Nada Nadim Al-Aouar, as she was known by her maiden name, arrived in the US at about age 19 in 1989 on a student visa. I met her in 1999, when she was one of only seven FBI special agents who spoke fluent Arabic. She was married to her second husband, a colleague of mine who was a former Marine. He has not been implicated in any wrongdoing. At the time, she had said that she was Druze and that she was not Muslim.
This distinction is important, and it underscores why religion can be an important factor in a full background investigation of an individual seeking a US government security clearance. It's not a question of discrimination, but of protecting the government from individuals with divided loyalties.

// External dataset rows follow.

(** * The wandb type descriptors ([wandb/sdk_py27/interface/dtypes.py])

    A shallow embedding of the descriptor classes ([Type] and its
    subclasses), of [TypeRegistry], of the JSON protocol
    ([to_json] / [from_json]) and of the narrowing operation [assign],
    followed by the properties of the module.

    Conventions of the embedding.
    - Python values are the inductive [pyval]; the classes the module
      dispatches on are [pyclass].  Dictionaries are insertion-ordered
      association lists with string keys, sets are duplicate-free lists
      in iteration order.
    - A call either returns or raises: [outcome].  Recursion that is not
      structural in the source ([assign] re-enters itself on the result
      of a previous call) is driven by a fuel argument; [OutOfFuel] is
      a verdict of the model only, never of the program.
    - Descriptors are the inductive [wbtype]: one constructor per class,
      the entries of [params] as constructor arguments. *)

From Stdlib Require Import ZArith List String Ascii Bool Lia Arith.
From Stdlib Require Import DecimalString Permutation Sorted.
Import ListNotations.
Open Scope string_scope.
Set Warnings "-register-all".


(* ================================================================= *)
(** ** Python values *)

(** Floats.  Equality on floats is the only thing the module asks of
    them besides their class and their [repr]: a NaN differs from every
    float, itself included, so two NaN objects are told apart by the
    identity [obj] of the object; the finite floats of the embedding are
    the whole-valued ones below [1e16] in magnitude, which [repr]
    prints as [z.0]. *)
Inductive pyfloat : Type :=
| FNan (obj : nat)
| FInf (negative : bool)
| FWhole (z : Z).

Inductive pyval : Type :=
| PNone
| PBool (b : bool)
| PInt (z : Z)
| PFloat (f : pyfloat)
| PStr (s : string)
| PList (l : list pyval)
| PTuple (l : list pyval)
| PSet (l : list pyval)
| PFrozenset (l : list pyval)
| PDict (d : list (string * pyval))
| PObj (cls : string) (obj : nat).

(** [py_obj.__class__] *)
Inductive pyclass : Type :=
| CNoneType | CBool | CInt | CFloat | CStr
| CList | CTuple | CSet | CFrozenset | CDict
| COther (name : string).
(** [enumerate(l)], counting from [i]. *)
Fixpoint enumerate_from {A : Type} (i : Z) (l : list A) : list (Z * A) :=
  match l with
  | [] => []
  | x :: l' => (i, x) :: enumerate_from (i + 1) l'
  end.

(** The statements of [Transaction.encode] up to and including the
    locktime: the chunks collected in [out] so far. *)
Definition encode_chunks (self : Transaction)
    (transaction_inputs : list TransactionInput)
    (transaction_outputs : list TransactionOutput) (sig_index : Z)
  : res (list bytes) :=
  v <- encode_int (version self) 4 little ;;
  n_in <- encode_varint (Z.of_nat (List.length transaction_inputs)) ;;
  ins <- (if sig_index =? -1 then
            mapM (fun transaction_input =>
                    encode_transaction_input self transaction_input PNone)
                 transaction_inputs
          else
            mapM (fun it =>
                    encode_transaction_input self (snd it)
                      (PBool (sig_index =? fst it)))
                 (enumerate_from 0 transaction_inputs)) ;;
  n_out <- encode_varint (Z.of_nat (List.length transaction_outputs)) ;;
  outs <- mapM (encode_transaction_output self) transaction_outputs ;;
  lt <- encode_int (locktime self) 4 little ;;
  Ok ([v] ++ [n_in] ++ ins ++ [n_out] ++ outs ++ [lt]).

(** [Transaction.encode] *)
Definition encode (self : Transaction)
    (transaction_inputs : list TransactionInput)
    (transaction_outputs : list TransactionOutput) (sig_index : Z) : res bytes :=
  out <- encode_chunks self transaction_inputs transaction_outputs sig_index ;;
  last <- (if negb (sig_index =? -1) then encode_int 1 4 little else Ok []) ;;
  Ok (join (out ++ [last])).
Lemma pays_design : regression_design hold_am pays_σ0 0 = hold_X.
Proof.
  unfold regression_design. cbn [samplePaths pays_σ0]. rewrite pays_itm. reflexivity.
Qed.

Lemma pays_normal : normal_equations [5 * lsm_d; 0.5 * lsm_d; 7 * lsm_d] hold_X pays_β.
Proof.
  unfold normal_equations, residual_moment, predict, sumR, hold_X, pays_β. cbn.
  generalize lsm_d. intros d. repeat split; lra.
Qed.

Lemma pays_future (p : nat) :
  (p < 3)%nat → exercises hold_am pays_β (entry pays_paths p 1) = true →
  future_cash_flow hold_am 1 pays_σ0 0 p <= intrinsic hold_am (entry pays_paths p 1).
Proof.
  intros Hp Hex. apply exercises_true in Hex as [Hlt Hpos]. revert Hlt Hpos.
  destruct p as [|[|[|p]]]; [| | |lia];
    unfold future_cash_flow, fitted, intrinsic, entry, pays_β; cbn; eval_R;
    fold_lsm_d; pose proof lsm_d_bounds; lra.
Qed.

Section pays_run.

Variable fit : fitter.

Hypothesis fit_solves : solves_least_squares fit.

Hypothesis fit_total : total_on_full_rank fit.

Lemma pays_fit :
  fit (regression_y hold_am 1 pays_σ0 0) (regression_design hold_am pays_σ0 0)
  = inr pays_β.
Proof.
  rewrite pays_y, pays_design.
  apply fit_determined; [done|done|reflexivity|apply hold_gram|apply pays_normal].
Qed.

Lemma pays_step : loop_body fit hold_am 1 0 pays_σ0 = inr pays_σ1.
Proof.
  rewrite (loop_body_step_eq fit hold_am 1 pays_paths 0 pays_σ0 [9; 8; 7]);
    [|cbn; lia|exact (initialize_inv hold_am 1 pays_paths pays_σ0 pays_initialize)
     |reflexivity|reflexivity|discriminate|exact pays_const].
  rewrite pays_fit. cbn [mbind result_bind mret result_ret]. f_equal.
  unfold store_after_step, pays_σ1, payoff_row, exercise_row.
  cbn -[exercises intrinsic discount_factor pays_β].
  lsm_exercises pays_β.
  unfold row_after_decision, intrinsic. cbn. eval_R. repeat (f_equal; try lra).
Qed.

Lemma pays_loop :
  for_each (loop_body fit hold_am 1) (backward_range 2) pays_σ0 = inr pays_σ1.
Proof.
  change (backward_range 2) with [0]%nat. cbn [for_each].
  by rewrite pays_step.
Qed.

Lemma pays_price :
  priceAmByLSMC fit hold_am pays_paths 1 =
    inr (weighted_total (final_discount hold_am 1) 3 2 (payoffMatrix pays_σ1) / INR 3,
         NdArray 2 (imap (λ i v, v * final_discount hold_am 1 i)
                      <$> rows (payoffMatrix pays_σ1)),
         exerciseDecisionMatrix pays_σ1, [(0%nat, WithConst pays_β)]).
Proof.
  exact (priceAmByLSMC_eq fit hold_am pays_paths 1 pays_σ0 pays_σ1 eq_refl
           pays_initialize pays_loop).
Qed.
(** ** Global decorators *)

Lemma sl_read_prefix {A} (zero : A) (m : gmap loc (list A)) p (l k : list A) c :
  sl_read zero (<[p := l ++ k]> m) (Slice (Some p) 0 (length l) c) = l.
Proof.
  apply list_eq. intros i. destruct (decide (i < length l)) as [Hi|Hi].
  - rewrite sl_read_lookup by done. unfold cell. cbn [base off mbind option_bind].
    rewrite lookup_insert_eq. cbn. rewrite lookup_app_l by done.
    destruct (lookup_lt_is_Some_2 l i Hi) as [x Hx]. by rewrite Hx.
  - rewrite !lookup_ge_None_2; [done|lia|rewrite length_sl_read; cbn; lia].
Qed.

Lemma append_slice_spec {A} (zero : A) growslice (m : gmap loc (list A)) s vs :
  slice_wf m s →
  let s' := (append_slice zero growslice s vs m).1 in
  let m' := (append_slice zero growslice s vs m).2 in
  sl_read zero m' s' = sl_read zero m s ++ sl_read zero m vs ∧
  slice_wf m' s' ∧ dom m ⊆ dom m'.
Proof.
  intros [Hlc Hwf] s' m'. subst s' m'. unfold append_slice.
  destruct (decide (len s + len vs ≤ cap s)) as [Hfit|Hgrow]; cbn [fst snd].
  - remember (sl_read zero m s) as old eqn:Hold.
    assert (length old = len s) as Holdlen by (by rewrite Hold, length_sl_read).
    destruct s as [[p|] o l c]; unfold sl_store; cbn [base off len cap] in *.
    + destruct Hwf as (arr & Hp & Hlen). split; [|split].
      * apply list_eq. intros j.
        destruct (decide (j < l + len vs)) as [Hj|Hj].
        -- rewrite sl_read_lookup by done. unfold cell. cbn [base off mbind option_bind].
           rewrite lookup_alter_eq, Hp. cbn.
           destruct (decide (j < l)) as [Hjs|Hjs].
           ++ rewrite list_lookup_inserts_lt by lia.
              rewrite lookup_app_l by lia.
              rewrite Hold, sl_read_lookup by done. unfold cell. cbn. by rewrite Hp.
           ++ rewrite list_lookup_inserts by (rewrite ?length_sl_read; lia).
              rewrite lookup_app_r by lia. rewrite Holdlen.
              replace (o + j - (o + l)) with (j - l) by lia.
              destruct (sl_read zero m vs !! (j - l)) eqn:E; [done|].
              apply lookup_ge_None_1 in E. rewrite length_sl_read in E. lia.
        -- rewrite !lookup_ge_None_2;
             [done|rewrite length_app, length_sl_read; lia
             |rewrite length_sl_read; cbn; lia].
      * split; [cbn; lia|]. cbn [base off cap].
        exists (list_inserts (o + l) (sl_read zero m vs) arr).
        rewrite lookup_alter_eq, Hp. split; [done|]. by rewrite length_inserts.
      * by rewrite dom_alter_L.
    + subst c. assert (l = 0 ∧ len vs = 0) as [-> Hv] by lia.
      split; [|split; [|done]].
      * apply list_eq. intros j.
        rewrite !lookup_ge_None_2;
          [done|rewrite length_app, length_sl_read; lia
          |rewrite length_sl_read; cbn; lia].
      * split; [cbn; lia|]. done.
  - split; [|split].
    + rewrite app_assoc.
      pose proof (sl_read_prefix zero m (fresh (dom m))
        (sl_read zero m s ++ sl_read zero m vs)
        (replicate (Nat.max (len s + len vs) (growslice (cap s)) - (len s + len vs)) zero)
        (Nat.max (len s + len vs) (growslice (cap s)))) as E.
      rewrite length_app, !length_sl_read in E. exact E.
    + split; [cbn; lia|]. cbn [base off cap]. eexists. rewrite lookup_insert_eq.
      split; [done|]. rewrite !length_app, !length_sl_read, length_replicate. lia.
    + rewrite dom_insert_L. apply union_subseteq_r.
Qed.

(** X19. [Use] adds global decorators after those already there: the
    server's decorators afterwards are the earlier ones followed by the
    new ones, so decorators registered by earlier calls stay outermost.
    The router is left alone. *)
Theorem Server_Use_accumulates growslice m s mws :
  slice_wf m (mw s) →
  let s' := (Server_Use growslice mws s m).1 in
  let m' := (Server_Use growslice mws s m).2 in
  sl_read None m' (mw s') = sl_read None m (mw s) ++ sl_read None m mws ∧
  router s' = router s ∧
  slice_wf m' (mw s') ∧
  ∀ mws2,
    sl_read None (Server_Use growslice mws2 s' m').2
      (mw (Server_Use growslice mws2 s' m').1)
    = sl_read None m (mw s) ++ sl_read None m mws ++ sl_read None m' mws2.
Proof.
  intros Hwf s' m'. subst s' m'. unfold Server_Use.
  pose proof (append_slice_spec None growslice m (mw s) mws Hwf) as H1.
  destruct (append_slice None growslice (mw s) mws m) as [mw1 m1].
  cbn [fst snd mw router] in *. destruct H1 as (E1 & Hwf1 & _).
  split; [done|]. split; [done|]. split; [done|]. intros mws2.
  pose proof (append_slice_spec None growslice m1 mw1 mws2 Hwf1) as H2.
  destruct (append_slice None growslice mw1 mws2 m1) as [mw2 m2].
  cbn [fst snd mw] in *. destruct H2 as (E2 & _).
  by rewrite E2, E1, <- app_assoc.
Qed.

Lemma Server_Use_accumulates_witness :
  sl_read None
    (Server_Use (λ n, 2 * n) chain_slice users_server
       (chain_mem (tracer "A") (tracer "B") (tracer "C"))).2
    (mw (Server_Use (λ n, 2 * n) chain_slice users_server
           (chain_mem (tracer "A") (tracer "B") (tracer "C"))).1)
  = sl_read None (chain_mem (tracer "A") (tracer "B") (tracer "C")) (mw users_server)
    ++ sl_read None (chain_mem (tracer "A") (tracer "B") (tracer "C")) chain_slice.
Proof.
  refine (proj1 (Server_Use_accumulates (λ n, 2 * n)
                   (chain_mem (tracer "A") (tracer "B") (tracer "C"))
                   users_server chain_slice _)).
  split; [simpl; lia|reflexivity].
Defined.

(** ** Routes of nested groups *)

Lemma nest_frame args : ∀ σ g s,
  live (mem σ) (g_middleware g) →
  Forall (λ a, live (mem σ) a.2) args →
  live (mem σ) s →
  sl_read None (mem (nest g args σ).2) s = sl_read None (mem σ) s ∧
  live (mem (nest g args σ).2) s.
Proof.
  induction args as [|[pre mws] args IH]; intros σ g s Hg Hargs Hs; [done|].
  apply Forall_cons in Hargs as [Hm Hargs]. cbn [snd] in Hm.
  cbn [nest]. unfold mbind, St_bind, Group_Group.
  unfold mbind, St_bind. rewrite on_mem_combineMW by done.
  unfold mret, St_ret.
  set (σ' := mkHeap _ (routers σ)). set (g' := mkGroup _ _ _).
  assert (∀ t, live (mem σ) t → live (mem σ') t) as Hlive.
  { intros t Ht. by apply live_insert. }
  destruct (IH σ' g' s) as [E1 E2].
  - intros q [= <-]. cbn [mem σ']. rewrite dom_insert_L.
    apply elem_of_union. left. by apply elem_of_singleton.
  - eapply Forall_impl; [exact Hargs|]. intros [? t] Ht. by apply Hlive.
  - by apply Hlive.
  - split; [|done]. rewrite E1. by apply sl_read_alloc.
Qed.

(** X20. A route registered through a chain of nested groups is found
    under the prefixes of all the groups followed by the route's path,
    and runs with the global decorators first, then those of the
    outermost group, then those of each sub-group in nesting order, then
    the route's own. *)
Theorem nested_group_route σ g args path h mws rt method gl :
  live (mem σ) (g_middleware g) →
  Forall (λ a, live (mem σ) a.2) args →
  live (mem σ) mws → live (mem σ) gl →
  routers σ !! g_router g = Some rt →
  let g' := (nest g args σ).1 in
  let σ' := (nest g args σ).2 in
  let σ'' := (Group_Handle g' path h mws σ').2 in
  let full := (g_prefix g +:+ foldr String.append "" args.*1) +:+ path in
  exact rt !! ((method +:+ " ") +:+ full) = None →
  ∃ rt', routers σ'' !! g_router g = Some rt' ∧
    Router_Find (mem σ'') rt' full method gl
    = compose h (sl_read None (mem σ) gl
                 ++ sl_read None (mem σ) (g_middleware g)
                 ++ concat (sl_read None (mem σ) <$> args.*2)
                 ++ sl_read None (mem σ) mws).
Proof.
  intros Hg Hargs Hm Hgl Hrt g' σ' σ'' full Hnone. subst g' σ' σ'' full.
  destruct (nest_spec args σ g Hg Hargs) as (Epre & Ert & Eread & Hlive & Ertrs).
  destruct (nest_frame args σ g mws Hg Hargs Hm) as [Emws Hlmws].
  destruct (nest_frame args σ g gl Hg Hargs Hgl) as [Egl Hlgl].
  set (g' := (nest g args σ).1) in *. set (σ' := (nest g args σ).2) in *.
  unfold Group_Handle, mbind, St_bind. rewrite on_mem_combineMW by done.
  unfold on_router, modify. cbn [fst snd mem routers].
  rewrite Ert, Ertrs, Epre.
  eexists. split; [by rewrite lookup_alter_eq, Hrt|].
  unfold Router_Find, Router_Handle. cbn [exact].
  rewrite lookup_insert_ne, Hnone by key_ne. rewrite lookup_insert_eq.
  set (c := Slice _ _ _ _). set (m1 := <[_ := _]> (mem σ')).
  change (route_handler m1 gl (mkRoute h c) = compose h
            (sl_read None (mem σ) gl ++ sl_read None (mem σ) (g_middleware g)
             ++ concat (sl_read None (mem σ) <$> args.*2)
             ++ sl_read None (mem σ) mws)).
  rewrite route_handler_compose.
  - cbn [handler middleware]. f_equal.
    assert (sl_read None m1 gl = sl_read None (mem σ) gl) as ->.
    { subst m1. by rewrite sl_read_alloc. }
    assert (sl_read None m1 c = sl_read None (mem σ') (g_middleware g')
                                ++ sl_read None (mem σ') mws) as ->
      by exact (proj2 (combined_of_fresh σ' (g_middleware g') mws (routers σ'))).
    by rewrite Eread, Emws, <- !app_assoc.
  - subst m1. by apply live_insert.
  - intros q [= <-]. subst m1. rewrite dom_insert_L.
    apply elem_of_union. left. by apply elem_of_singleton.
Qed.

Lemma nested_group_route_witness :
  ∃ rt', routers (Group_Handle
                    (nest api_group [("/v1", nil_slice)] group_heap).1
                    "/x" ok_handler nil_slice
                    (nest api_group [("/v1", nil_slice)] group_heap).2).2 !! 3
         = Some rt' ∧
    Router_Find
      (mem (Group_Handle
              (nest api_group [("/v1", nil_slice)] group_heap).1
              "/x" ok_handler nil_slice
              (nest api_group [("/v1", nil_slice)] group_heap).2).2)
      rt' (("/api" +:+ foldr String.append "" [("/v1", nil_slice)].*1) +:+ "/x")
      "read" nil_slice
    = compose ok_handler
        (sl_read None (mem group_heap) nil_slice
         ++ sl_read None (mem group_heap) chain_slice
         ++ concat (sl_read None (mem group_heap) <$> [("/v1", nil_slice)].*2)
         ++ sl_read None (mem group_heap) nil_slice).
Proof.
  refine (nested_group_route group_heap api_group [("/v1", nil_slice)] "/x"
            ok_handler nil_slice NewRouter "read" nil_slice _ _ _ _ _ _).
  - intros p Hp. injection Hp as <-. vm_compute. reflexivity.
  - repeat constructor. intros p Hp. discriminate Hp.
  - intros p Hp. discriminate Hp.
  - intros p Hp. discriminate Hp.
  - reflexivity.
  - reflexivity.
Defined.

(** ** Recover as the first global decorator *)




(** ** Options and configuration *)

Section option_facts.
Context {Keypair : Type}.
Variable LoadOrGenerateKeypair : string → Keypair + string.
Variable KeypairFromEnv : string → Keypair + string.

Local Abbreviation Apply := (Config_Apply LoadOrGenerateKeypair KeypairFromEnv).

(** The settings [Apply] builds are the five fields of the config. *)
Lemma Config_Apply_success cfg (s : Setup) s' :
  Apply cfg s = (s', None) →
  settings s' = Some (mkSettings (cfg_MaxStreams cfg) (cfg_MaxMessageSize cfg)
                        (cfg_TimeoutMs cfg) (cfg_Compression cfg) (cfg_Role cfg)).
Proof.
  unfold Config_Apply.
  destruct (decide (cfg_KeyFile cfg ≠ "")) as [?|?];
    [destruct (LoadOrGenerateKeypair (cfg_KeyFile cfg)); [|done]|];
    (match goal with
     | |- context [decide (cfg_KeyEnv cfg ≠ "" ∧ ?k = None)] =>
         destruct (decide (cfg_KeyEnv cfg ≠ "" ∧ k = None)) as [?|?];
         [destruct (KeypairFromEnv (cfg_KeyEnv cfg)); [|done]|]
     end);
    intros [= <-]; cbn [settings]; f_equal;
    destruct (decide (0 < cfg_MaxStreams cfg)%N),
             (decide (0 < cfg_MaxMessageSize cfg)%N),
             (decide (0 < cfg_TimeoutMs cfg)%N),
             (decide (cfg_Compression cfg ≠ "")),
             (decide (cfg_Role cfg ≠ "")); cbn;
    repeat match goal with
           | Hn : ¬ (_ ≠ _) |- _ => apply dec_stable in Hn
           end;
    f_equal; first [lia | congruence].
Qed.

US counterintelligence generally does not assign Jewish agents to watch and counter Israeli Mossad operations that negatively affect American interests. At least one intelligence agency is said not to assign Catholic agents to monitor the Vatican's quiet diplomatic and intelligence operations. (As a Catholic I have no problem with it; the policy not only safeguards against divided loyalties, but it also keeps individuals above suspicion.) So too must the FBI ensure that it is not unduly affected by people with ethnic or religious loyalties that might reasonably be suspected of being divided when it comes to terrorist movements.
That's why knowing the religious affiliations of a person being issued a security clearance - and knowing the cultural context of a government agent's religion - is so important. Our ignorance of the issue, and the political correctness that prevents us as a nation from understanding it, has struck us again.
How did Nada Nadim Al-Aouar burrow into the FBI and CIA the way she did? (I know some of the story, but it's of a prurient nature that I'll leave to the sensationalists to break.)